The chess board problem

I'm going to copy the style of one of my best friends blog (http://mchouza.wordpress.com/). Today I bring to you a problem (not as difficult as the ones Mariano presents on his blog :-) ), it's the chess board problem (if it has another name sorry).

Imagine you have a chess board of 100 x 100 squares covered with 10000 black pawns. We play a game in which the only legal move is to change, in a single row or column, all the black pawns to white and all the withe to black. Is it possible in a finite number of moves to leave 1990 white paws on the board?

ok, think a few minutes before you continue :-).

This is the kind of problems that seems very difficult at the beginning but at the end we realize is quite simple.

From the statement we can deduce that the order in which the move are made is immaterial and the order of the selected rows and columns is also not important.
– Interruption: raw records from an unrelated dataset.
(** The row the joins give for one copy, if it is held and in scope. *)
Definition settle_row_of (db : catalog) (vault_id : Z) (path : option string) (c : local_copy) : option settle_row :=
  hold ← lc_cloud_only_version_id c;
  f ← fetchone (fun f => vf_id f =b lc_vault_file_id c) (t_files db);
  p ← current_path_of (t_paths db) (vf_id f);
  if (fp_vault_id p =b vault_id) && (vf_vault_id f =b fp_vault_id p)
     && match path with Some q => fp_path p =b q | None => true end
  then Some {| sr_vault_id := vf_vault_id f; sr_path := fp_path p; sr_copy := c; sr_hold := hold;
               sr_version := fetchone (fun v => av_id v =b hold) (t_versions db) |}
  else None.

Definition settle_rows (db : catalog) (vault_id : Z) (path : option string) : list settle_row :=
  omap (settle_row_of db vault_id path) (t_copies db).

Definition open_cloud_only_conflict (observed_at : timestamp) (row : settle_row) (db : catalog)
  : catalog * option incident :=
  match open_incident db (sr_hold row) INCIDENT_KIND_CLOUD_ONLY_CONFLICT with
  | Some existing =>
      (set_incidents (update_where (fun i => ci_id i =b ci_id existing) (touch_incident observed_at None)
                        (t_incidents db)) db, None)
  | None =>
      let '(db', incident) :=
        insert_incident (new_incident (sr_vault_id row) (lc_vault_file_id (sr_copy row)) (sr_hold row)
                           INCIDENT_KIND_CLOUD_ONLY_CONFLICT "different_content" (sr_path row)
                           (sr_version row ≫= av_object_key) (sr_version row ≫= av_provider_version_id) observed_at)
          "cloud_only_conflict" db in
      (db', Some incident)
  end.

Record settlement := {
  sm_identical : Z;
  sm_conflicts : Z;
  sm_released : Z;
  sm_resolved : Z;
}.

Definition holds_version (file hold : string) (c : local_copy) : bool :=
  (lc_vault_file_id c =b file) && bool_decide (lc_cloud_only_version_id c = Some hold).

Definition recoverable (v : option archive_version) : bool :=
  bool_decide (av_integrity <$> v = Some Verified) && bool_decide (av_availability <$> v = Some Available).

Definition settle_one (stamp : timestamp) (st : catalog * settlement) (row : settle_row) : catalog * settlement :=
  let '(db, s) := st in
  let c := sr_copy row in
  if negb (recoverable (sr_version row)) then
    (set_copies (update_where (holds_version (lc_vault_file_id c) (sr_hold row)) release_hold (t_copies db)) db,
     {| sm_identical := sm_identical s; sm_conflicts := sm_conflicts s; sm_released := sm_released s + 1;
        sm_resolved := sm_resolved s |})
  else if negb (lc_presence c =b Present) || negb (lc_file_type c =b Regular) || negb (truthy (lc_plaintext_sha256 c)) then st
  else if lower (or_default (lc_plaintext_sha256 c) "") =b lower (or_default (sr_version row ≫= av_plaintext_sha256) "") then
    (set_copies (update_where (holds_version (lc_vault_file_id c) (sr_hold row)) match_cloud_copy (t_copies db)) db,
     {| sm_identical := sm_identical s + 1; sm_conflicts := sm_conflicts s; sm_released := sm_released s;
        sm_resolved := sm_resolved s |})
  else
    let '(db', opened) := open_cloud_only_conflict stamp row db in
    (db', {| sm_identical := sm_identical s;
             sm_conflicts := if is_some opened then sm_conflicts s + 1 else sm_conflicts s;
             sm_released := sm_released s; sm_resolved := sm_resolved s |}).

(** The final UPDATE: conflicts whose content left the path or was released. *)
Definition conflict_is_over (db : catalog) (vault_id : Z) (path : option string) (i : incident) : bool :=
  (ci_vault_id i =b vault_id) && (ci_kind i =b INCIDENT_KIND_CLOUD_ONLY_CONFLICT)
  && (ci_status i =b INCIDENT_STATUS_OPEN)
  && match path with Some q => ci_path i =b q | None => true end
  && negb (exists_row (fun c => holds_version (ci_vault_file_id i) (ci_archive_version_id i) c
                                && (lc_presence c =b Present)) (t_copies db)).

Definition settle_cloud_only_copies (db : catalog) (vault_id : Z) (path : option string)
    (stamp : timestamp) : catalog * settlement :=
  let '(db1, s) := foldl (settle_one stamp)
                     (db, {| sm_identical := 0; sm_conflicts := 0; sm_released := 0; sm_resolved := 0 |})
                     (settle_rows db vault_id path) in
  let over := conflict_is_over db1 vault_id path in
  (set_incidents (update_where over (resolve_incident stamp) (t_incidents db1)) db1,
   {| sm_identical := sm_identical s; sm_conflicts := sm_conflicts s; sm_released := sm_released s;
      sm_resolved := countZ over (t_incidents db1) |}).

(** ** The owner's choice *)
Definition confirm_cloud_only_replacement (db : catalog) (vault_id : Z) (path : string)
    (actor : option Z) (stamp : timestamp) : result (catalog * incident) :=
  let db1 := (settle_cloud_only_copies db vault_id (Some path) stamp).1 in
  match latest ci_id (select (fun i => (ci_vault_id i =b vault_id) && (ci_path i =b path)
                                       && (ci_kind i =b INCIDENT_KIND_CLOUD_ONLY_CONFLICT)
                                       && (ci_status i =b INCIDENT_STATUS_OPEN)) (t_incidents db1)) with
  | None => Raise (NoCloudOnlyConflict path)
  | Some i =>
      let held c := holds_version (ci_vault_file_id i) (ci_archive_version_id i) c && (lc_presence c =b Present) in
      raise! NoCloudOnlyConflict path when negb (exists_row held (t_copies db1));
      let db2 := set_copies (update_where held release_hold (t_copies db1)) db1 in
      let db3 := set_incidents (update_where (fun x => ci_id x =b ci_id i) (resolve_incident stamp)
                                  (t_incidents db2)) db2 in
      Ok (audit "cloud_only_conflict_replacement_confirmed" actor vault_id None "confirmed" db3, i)
  end.

(** ** One open incident per version and kind, one notification per incident *)
Definition opened (i : incident) : bool := ci_status i =b INCIDENT_STATUS_OPEN.
Definition incident_key (i : incident) : string * string := (ci_archive_version_id i, ci_kind i).
Definition open_keys (l : list incident) : list (string * string) := map incident_key (List.filter opened l).

Record incidents_inv (db : catalog) : Prop := {
  inv_ids : NoDup (map ci_id (t_incidents db));
  inv_open : NoDup (open_keys (t_incidents db));
  inv_notified : map snd (t_outbox db) = map ci_id (t_incidents db);
}.

Lemma open_keys_touch p at_ reason l : open_keys (update_where p (touch_incident at_ reason) l) = open_keys l.
Proof.
  unfold open_keys, update_where. induction l as [|i l IH]; [done|]. cbn [map List.filter].
  replace (opened (if p i then _ else i)) with (opened i) by (by destruct (p i)).
  destruct (opened i); cbn [map]; [|done]. rewrite IH. by destruct (p i).
Qed.
(* ===== verification/CatalogVersions.v ===== *)
(** * CatalogVersions: Archive Versions, Local Copies and scans

    Models the operations of [ArchiveCatalog] (src/app/catalog.py) on Archive
    Versions (publication, reuse, snapshots, placement, verification, purge), on
    Local Copies that vanish or change, and on delete markers, with the two
    reconciliations at the end of a scan.  A uuid and the clock are arguments; a
    scan id is the instant the scan stamps on the rows it sees.  The lineage check of
    the snapshot cleanup, the snapshot format and the capture of remediation
    targets are the interfaces [Lineage], [SnapshotFormat] and [TargetCapture]. *)
From Stdlib Require Import Ascii.
From S2P Require Import Prelude Sql PyString VaultPaths Schema ProtectionStates DirectoryAggregates JobScheduler JobClaims DirtyMarks CloudDeletion OperationPolicies Catalog CatalogIncidents.

(** ** [int(value, 16)]: Python's grammar for integer literals

    ASCII text: surrounding space, a sign, a [0x] prefix that one underscore may
    follow, and digits with single underscores between them. *)
Definition is_hex (a : ascii) : bool :=
  let n := nat_of_ascii a in
  ((48 <=? n) && (n <=? 57) || (65 <=? n) && (n <=? 70) || (97 <=? n) && (n <=? 102))%nat.

(** [digit_next]: a digit must come next (after the start or an underscore). *)
Fixpoint hex_digits (digit_next : bool) (s : string) : bool :=
  match s with
  | EmptyString => negb digit_next
  | String a s => if is_hex a then hex_digits false s
                  else if digit_next then false
                  else (a =b "_"%char) && hex_digits true s
  end.

Definition drop_sign (s : string) : string :=
  match s with
  | String a rest => if (a =b "+"%char) || (a =b "-"%char) then rest else s
  | EmptyString => s
  end.

Definition drop_0x (s : string) : string :=
  match s with
  | String a (String b rest) =>
      if (a =b "0"%char) && ((b =b "x"%char) || (b =b "X"%char)) then
        match rest with
        | String c more => if c =b "_"%char then more else rest
        | EmptyString => rest
        end
      else s
  | _ => s
  end.

Definition is_int_base_16 (s : string) : bool := hex_digits true (drop_0x (drop_sign (py_strip s))).

(** The check every digest setter starts with. *)
Definition check_sha256 (digest : string) : result unit :=
  raise! ValueError "SHA-256 must contain 64 hexadecimal characters" when negb (String.length digest =? 64)%nat;
  raise_if (negb (is_int_base_16 digest)) (ValueError "invalid literal for int() with base 16").

(** ** Assignments on Archive Versions *)
Definition set_availability (a : availability) (at_ : timestamp) (v : archive_version) : archive_version :=
  {| av_id := av_id v; av_vault_file_id := av_vault_file_id v; av_vault_id := av_vault_id v;
     av_version_number := av_version_number v; av_object_key := av_object_key v;
     av_provider_version_id := av_provider_version_id v; av_size := av_size v;
     av_storage_class := av_storage_class v; av_plaintext_sha256 := av_plaintext_sha256 v;
     av_origin := av_origin v; av_integrity := av_integrity v; av_verified_at := av_verified_at v;
     av_availability := a; av_availability_checked_at := Some at_;
     av_restore_state := av_restore_state v; av_placement := av_placement v; av_evidence := av_evidence v |}.

Definition set_integrity (i : integrity) (digest : string) (at_ : timestamp) (v : archive_version) : archive_version :=
  {| av_id := av_id v; av_vault_file_id := av_vault_file_id v; av_vault_id := av_vault_id v;
     av_version_number := av_version_number v; av_object_key := av_object_key v;
     av_provider_version_id := av_provider_version_id v; av_size := av_size v;
     av_storage_class := av_storage_class v; av_plaintext_sha256 := Some digest;
     av_origin := av_origin v; av_integrity := i; av_verified_at := Some at_;
     av_availability := av_availability v; av_availability_checked_at := av_availability_checked_at v;
     av_restore_state := av_restore_state v; av_placement := av_placement v; av_evidence := av_evidence v |}.

(** The storage columns: class, provider version, restore state, placement. *)
Definition set_storage (provider_version_id storage_class restore_state : option string)
    (placement : version_placement) (v : archive_version) : archive_version :=
  {| av_id := av_id v; av_vault_file_id := av_vault_file_id v; av_vault_id := av_vault_id v;
     av_version_number := av_version_number v; av_object_key := av_object_key v;
     av_provider_version_id := provider_version_id; av_size := av_size v;
     av_storage_class := storage_class; av_plaintext_sha256 := av_plaintext_sha256 v;
     av_origin := av_origin v; av_integrity := av_integrity v; av_verified_at := av_verified_at v;
     av_availability := av_availability v; av_availability_checked_at := av_availability_checked_at v;
     av_restore_state := restore_state; av_placement := placement; av_evidence := av_evidence v |}.

Definition set_evidence (e : version_evidence) (v : archive_version) : archive_version :=
  {| av_id := av_id v; av_vault_file_id := av_vault_file_id v; av_vault_id := av_vault_id v;
     av_version_number := av_version_number v; av_object_key := av_object_key v;
     av_provider_version_id := av_provider_version_id v; av_size := av_size v;
     av_storage_class := av_storage_class v; av_plaintext_sha256 := av_plaintext_sha256 v;
     av_origin := av_origin v; av_integrity := av_integrity v; av_verified_at := av_verified_at v;
     av_availability := av_availability v; av_availability_checked_at := av_availability_checked_at v;
     av_restore_state := av_restore_state v; av_placement := av_placement v; av_evidence := e |}.

Definition update_version (id : string) (f : archive_version → archive_version) (db : catalog) : catalog :=
  set_versions (update_where (fun v => av_id v =b id) f (t_versions db)) db.

(** [SELECT vault_id, vault_file_id FROM archive_versions WHERE id=...]. *)
Definition version_owner (db : catalog) (id : string) : option (Z * string) :=
  (fun v => (av_vault_id v, av_vault_file_id v)) <$> fetchone (fun v => av_id v =b id) (t_versions db).

(** [if owned is not None: self._mark_file_aggregates_dirty(...)]. *)
Definition mark_owner (owned : option (Z * string)) (db : catalog) : catalog :=
  match owned with Some (v, f) => mark_file_id_dirty v (Some f) db | None => db end.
So we can say that the selected columns and rows are the first ones. So we will have something like this:

So, the equation we need to solve is:

100 (R + C) -2 RC = 1990

Simple, right?. It’s is quite simple to see in that equation that is impossible to obtain an odd number of white pawns by this process. Further, it is now easy to generalize the problem, if the board is of side 2p and the required number of white pawns is 2n the equation is:

p(R + C) – RC = n

In order to solve this equation we revive certain memories of conics. We can remove the linear term from our equation by a change of the variable R = r + k and C = c + k

p(r + c + 2k) – (r + k)( c + k) = n

if k=p

rc = p.p – n

where

r = R- p and c = C - p

For out example we have p=50 and n=1990/2

So we have,

50 x 50 – 1990/2 = 1505 = 5 x 7 x 43

So our solutions are:

r = 5 x 7 , c= 43 => R =85, C = 93

r = -5x7, c=-43 => R= 15, C =7

Not to complicated right J, Hope you enjoy it!